[To do]
For the data below, restate word for word only the lines from the line containing "(** ** overlay.ts: [normalize] *)" through the line containing "if in_range 0xc2", both ends included.

─── Given information

(** * GRACE knowledge-graph explorer: overlay engine and viewport controller

    A shallow embedding of the retrieval-to-graph overlay code of the
    [kgx-ui] front end:

    - [src/kgx-ui/src/overlay.ts]: [normalize], [buildOverlay], [edgeKey];
    - [src/kgx-ui/src/App.tsx]: the effect that merges the overlays of the
      whole chat history;
    - [src/kgx-ui/src/components/GraphCanvas.tsx]: the zoom-signature
      effects and the level band force.

    Conventions of the embedding.

    - A JavaScript string is a [string] (a sequence of code units, one
      [ascii] each).  The model is exact on 7-bit ASCII text; on other code
      units [toUpperCase] and [trim] are modelled as leaving the unit alone.
    - [Set<string>] is a [gset string], [Map<string, string[]>] is a
      [gmap string (list string)].
    - A value that may be [undefined] or [null] is an [option].
    - A function that may raise is in the [outcome] monad.
    - A JavaScript number holding a level or a pixel size is a [Z].  The
      numbers that the band force computes from them are IEEE-754 doubles
      ([Number.number]), with the rounding of each operation.  The zoom
      scale of the label test is a rational ([Q]). *)

From Stdlib Require Import ZArith QArith Ascii String List Lia SpecFloat.
From stdpp Require Import base option list gmap strings sorting.

Local Open Scope string_scope.

Set Warnings "-clear-no-such-hyp".

(** ** Exceptions *)

Inductive JsError : Type :=
| TypeError.

Inductive outcome (A : Type) : Type :=
| Ok (a : A)
| Throw (e : JsError).

Arguments Ok {A} a.
Arguments Throw {A} e.

Definition obind {A B : Type} (m : outcome A) (k : A → outcome B) : outcome B :=
  match m with
  | Ok a => k a
  | Throw e => Throw e
  end.

Notation "x ←! m ;; k" := (obind m (λ x, k))
  (at level 100, m at next level, right associativity).

(** ** overlay.ts: [normalize] *)

Module Normalizer.

(** The double-quote character (code 34). *)
Definition dquote : ascii := "034"%char.

Definition is_quote (c : ascii) : bool := Ascii.eqb c dquote.
(* ===== verification/PyLines.v ===== *)
(** * Lines and words of decoded text

    [bytes.decode("utf-8", errors="replace")], [str.splitlines] and [str.split] with white
    space, on the UTF-8 encoding of text. *)

From S2P Require Import Prelude PyText.
From Stdlib Require Import Ascii String.
Import (notations) Ascii String.
#[local] Open Scope Z_scope.

(** ** Decoding *)

Definition replacement : bytes := Eval vm_compute in byte_of_Z <$> [0xef; 0xbf; 0xbd].

(** How many bytes follow a leading byte, and the range of the first of them. *)
Definition lead (b : byte) : option (nat * (Z * Z)) :=
  let n := byteZ b in
  if in_range 0xc2 n 0xdf then Some (1%nat, (0x80, 0xbf))
  else if n =? 0xe0 then Some (2%nat, (0xa0, 0xbf))
  else if n =? 0xed then Some (2%nat, (0x80, 0x9f))
  else if in_range 0xe1 n 0xef then Some (2%nat, (0x80, 0xbf))
  else if n =? 0xf0 then Some (3%nat, (0x90, 0xbf))
  else if n =? 0xf4 then Some (3%nat, (0x80, 0x8f))
  else if in_range 0xf1 n 0xf3 then Some (3%nat, (0x80, 0xbf))
  else None.

Definition continues (b : byte) : bool := in_range 0x80 (byteZ b) 0xbf.

(** Each maximal start of a character that is not completed becomes one replacement
    character. *)
Fixpoint decode_replace (s : bytes) : bytes :=
  match s with
  | [] => []
  | b :: s1 =>
      if byteZ b <? 0x80 then b :: decode_replace s1
      else
        match lead b with
        | None => replacement ++ decode_replace s1
        | Some (n, (lo, hi)) =>
            match s1 with
            | [] => replacement
            | c :: s2 =>
                if negb (in_range lo (byteZ c) hi) then replacement ++ decode_replace s1
                else if (n =? 1)%nat then b :: c :: decode_replace s2
                else
                  match s2 with
                  | [] => replacement
                  | d :: s3 =>
                      if negb (continues d) then replacement ++ decode_replace s2
                      else if (n =? 2)%nat then b :: c :: d :: decode_replace s3
                      else
                        match s3 with
                        | [] => replacement
                        | e :: s4 =>
                            if negb (continues e) then replacement ++ decode_replace s3
                            else b :: c :: d :: e :: decode_replace s4
                        end
                  end
            end
        end
  end%list.

(** Well-formed UTF-8. *)
Inductive utf8 : bytes -> Prop :=
  | u_nil : utf8 []
  | u_ascii b s : byteZ b <? 0x80 = true -> utf8 s -> utf8 (b :: s)
  | u_two b c s lo hi : lead b = Some (1%nat, (lo, hi)) -> in_range lo (byteZ c) hi = true -> utf8 s -> utf8 (b :: c :: s)
  | u_three b c d s lo hi :
      lead b = Some (2%nat, (lo, hi)) -> in_range lo (byteZ c) hi = true -> continues d = true -> utf8 s -> utf8 (b :: c :: d :: s)
  | u_four b c d e s lo hi :
      lead b = Some (3%nat, (lo, hi)) -> in_range lo (byteZ c) hi = true -> continues d = true -> continues e = true -> utf8 s ->
      utf8 (b :: c :: d :: e :: s).

Lemma lead_high (b : byte) (n : nat) (r : Z * Z) : lead b = Some (n, r) -> byteZ b <? 0x80 = false /\ (n = 1 \/ n = 2 \/ n = 3)%nat.
Proof.
  unfold lead, in_range. intros H. destruct (byteZ b <? 0x80) eqn:E.
  - exfalso. repeat case_match; simplify_eq; lia.
  - split; [done|]. repeat case_match; simplify_eq; auto.
Qed.

(** What is well-formed decodes to itself. *)
Lemma decode_utf8 (s : bytes) : utf8 s -> decode_replace s = s.
Proof.
  induction 1 as [|b s Hb _ IH|b c s lo hi Hl Hc _ IH|b c d s lo hi Hl Hc Hd _ IH|b c d e s lo hi Hl Hc Hd He _ IH]; [done|..];
    cbn [decode_replace].
  - by rewrite Hb, IH.
  - destruct (lead_high b _ _ Hl) as [-> _]. by rewrite Hl, Hc, IH.
  - destruct (lead_high b _ _ Hl) as [-> _]. by rewrite Hl, Hc, Hd, IH.
  - destruct (lead_high b _ _ Hl) as [-> _]. by rewrite Hl, Hc, Hd, He, IH.
Qed.

Lemma utf8_replacement (s : bytes) : utf8 s -> utf8 (replacement ++ s).
Proof. intros H. by apply (u_three _ _ _ s 0x80 0xbf). Qed.

(** What decoding gives is well-formed. *)
Lemma decode_replace_utf8 (s : bytes) : utf8 (decode_replace s).
Proof.
  remember (List.length s) as n eqn:E. revert s E. induction (lt_wf n) as [n _ IH]. intros [|b s1] ->; [constructor|].
  assert (IH1 : forall t, (List.length t <= List.length s1)%nat -> utf8 (decode_replace t)) by (intros t Ht; apply (IH (List.length t)); [cbn; lia|done]).
  clear IH. cbn [decode_replace]. destruct (byteZ b <? 0x80) eqn:Eb; [by apply u_ascii, IH1|].
  destruct (lead b) as [[n [lo hi]]|] eqn:El; [|by apply utf8_replacement, IH1].
  destruct (lead_high b _ _ El) as [_ Hn].
  destruct s1 as [|c s2]; [apply (utf8_replacement [] u_nil)|]. destruct (in_range lo _ hi) eqn:Ec; cbn [negb]; [|by apply utf8_replacement, IH1].
  assert (IH2 : forall t, (List.length t <= List.length s2)%nat -> utf8 (decode_replace t)) by (intros t Ht; apply IH1; cbn; lia).
  destruct Hn as [->|[->| ->]]; cbn [Nat.eqb].
  - by eapply u_two; [..|apply IH2].
  - destruct s2 as [|d s3]; [apply (utf8_replacement [] u_nil)|]. destruct (continues d) eqn:Ed; cbn [negb]; [|by apply utf8_replacement, IH2].
    eapply u_three; [done..|]. apply IH2. cbn. lia.
  - destruct s2 as [|d s3]; [apply (utf8_replacement [] u_nil)|]. destruct (continues d) eqn:Ed; cbn [negb]; [|by apply utf8_replacement, IH2].
    destruct s3 as [|e s4]; [apply (utf8_replacement [] u_nil)|].
    destruct (continues e) eqn:Ee; cbn [negb]; [|apply utf8_replacement, IH2; cbn; lia].
    eapply u_four; [done..|]. apply IH2. cbn. lia.
Qed.

(** [raw.decode("utf-8", errors="replace")] *)
Definition decode (raw : bytes) : string := decode_bytes (decode_replace raw).

(** ** Lines *)

Definition code (n : Z) (a : ascii) : bool := Z.of_N (N_of_ascii a) =? n.

(** The breaks of one byte but CR: LF, VT, FF and the separators 0x1c to 0x1e. *)
Definition simple_break (a : ascii) : bool :=
  let n := Z.of_N (N_of_ascii a) in in_range 10 n 12 || in_range 28 n 30.

Definition push (a : ascii) (lines : list string) : list string :=
  match lines with [] => [String a ""] | l :: ls => String a l :: ls end.

(** [splitlines()]: lines end with CR LF, CR, a simple break, U+0085, U+2028 or U+2029. *)
Fixpoint splitlines (s : string) : list string :=
  match s with
  | "" => []
  | String a s1 =>
      if code 13 a then
        "" :: match s1 with
              | String b s2 => if code 10 b then splitlines s2 else splitlines s1
              | "" => []
              end
      else if simple_break a then "" :: splitlines s1
      else if code 0xc2 a then
        match s1 with
        | String b s2 => if code 0x85 b then "" :: splitlines s2 else push a (splitlines s1)
        | "" => push a (splitlines s1)
        end
      else if code 0xe2 a then
        match s1 with
        | String b (String c s3) =>
            if code 0x80 b && (code 0xa8 c || code 0xa9 c) then "" :: splitlines s3 else push a (splitlines s1)
        | _ => push a (splitlines s1)
        end
      else push a (splitlines s1)
  end.

(** Characters of ASCII that break no line. *)
Definition inline (a : ascii) : bool := negb (code 13 a) && negb (simple_break a) && (Z.of_N (N_of_ascii a) <? 128).
Definition all_chars (f : ascii -> bool) (s : string) : bool := forallb f (String.list_ascii_of_string s).

Definition nl : string := String (ascii_of_N 10) "".

Lemma inline_code (a : ascii) : inline a = true ->
  code 13 a = false /\ simple_break a = false /\ code 0xc2 a = false /\ code 0xe2 a = false.
Proof. unfold inline, code. intros [[H1 H2]%andb_true_iff H3]%andb_true_iff. apply negb_true_iff in H1, H2. split_and!; [done|done|lia..]. Qed.

Lemma splitlines_line (line text : string) :
  all_chars inline line = true -> splitlines (line +:+ nl +:+ text) = line :: splitlines text.
Proof.
  unfold all_chars. induction line as [|a line IH]; [done|]. cbn [String.list_ascii_of_string forallb]. intros [Ha H]%andb_true_iff.
  rewrite append_cons. cbn [splitlines]. destruct (inline_code a Ha) as (-> & -> & -> & ->). by rewrite IH.
Qed.

(** Text written line by line splits into its lines. *)
Lemma splitlines_lines (lines : list string) :
  Forall (fun l => all_chars inline l = true) lines -> splitlines (foldr (fun l t => l +:+ nl +:+ t) "" lines) = lines.
Proof. induction 1 as [|l lines Hl _ IH]; [done|]. cbn [foldr]. by rewrite splitlines_line, IH. Qed.

(** ** Words *)

(** The longest start of [s] of characters in [f], and the rest. *)
Fixpoint span (f : ascii -> bool) (s : string) : string * string :=
  match s with
  | "" => ("", "")
  | String a s' => if f a then let '(w, t) := span f s' in (String a w, t) else ("", s)
  end.

Definition not_space (a : ascii) : bool := negb (is_space a).

(** [s.split(None, 1)] of text without white space at its ends: no part, one or two. *)
Definition split_once (s : string) : option (string * option string) :=
  let '(w, t) := span not_space s in
  if truthy (Some w) then
    let rest := lstrip_if is_space t in
    Some (w, if truthy (Some rest) then Some rest else None)
  else None.

(** [s.split()] *)
Fixpoint split_from (word : string) (s : string) : list string :=
  match s with
  | "" => if truthy (Some word) then [word] else []
  | String a s' =>
      if is_space a then (if truthy (Some word) then word :: split_from "" s' else split_from "" s')
      else split_from (word +:+ String a "") s'
  end.
Definition split (s : string) : list string := split_from "" s.

Lemma span_spec (f : ascii -> bool) (s w t : string) :
  span f s = (w, t) <-> s = w +:+ t /\ all_chars f w = true /\ match t with String a _ => f a = false | "" => True end.
Proof.
  unfold all_chars. revert w t. induction s as [|a s IH]; intros w t; cbn [span].
  - split; [by intros [= <- <-]|]. intros (E & _ & _). symmetry in E. by apply append_eq_nil in E as [-> ->].
  - destruct (f a) eqn:Ea.
    + destruct (span f s) as [w' t'] eqn:Es. split.
      * intros [= <- <-]. destruct (proj1 (IH w' t') eq_refl) as (-> & H1 & H2). split_and!; [done| |done].
        cbn. by rewrite Ea.
      * intros (E & H1 & H2). destruct w as [|b w].
        { rewrite append_nil_l in E. subst t. by rewrite Ea in H2. }
        rewrite append_cons in E. injection E as <- E. cbn in H1. apply andb_true_iff in H1 as [_ H1].
        assert (Hs : (w', t') = (w, t)) by (apply IH; done). by injection Hs as -> ->.
    + split.
      * intros [= <- <-]. by split_and!.
      * intros (E & H1 & H2). destruct w as [|b w]; [by rewrite append_nil_l in E; subst t|].
        rewrite append_cons in E. injection E as <- E. cbn in H1. by rewrite Ea in H1.
Qed.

──────

[Your response]
(** ** overlay.ts: [normalize] *)

Module Normalizer.

(** The double-quote character (code 34). *)
Definition dquote : ascii := "034"%char.

Definition is_quote (c : ascii) : bool := Ascii.eqb c dquote.
(* ===== verification/PyLines.v ===== *)
(** * Lines and words of decoded text

    [bytes.decode("utf-8", errors="replace")], [str.splitlines] and [str.split] with white
    space, on the UTF-8 encoding of text. *)

From S2P Require Import Prelude PyText.
From Stdlib Require Import Ascii String.
Import (notations) Ascii String.
#[local] Open Scope Z_scope.

(** ** Decoding *)

Definition replacement : bytes := Eval vm_compute in byte_of_Z <$> [0xef; 0xbf; 0xbd].

(** How many bytes follow a leading byte, and the range of the first of them. *)
Definition lead (b : byte) : option (nat * (Z * Z)) :=
  let n := byteZ b in
  if in_range 0xc2 n 0xdf then Some (1%nat, (0x80, 0xbf))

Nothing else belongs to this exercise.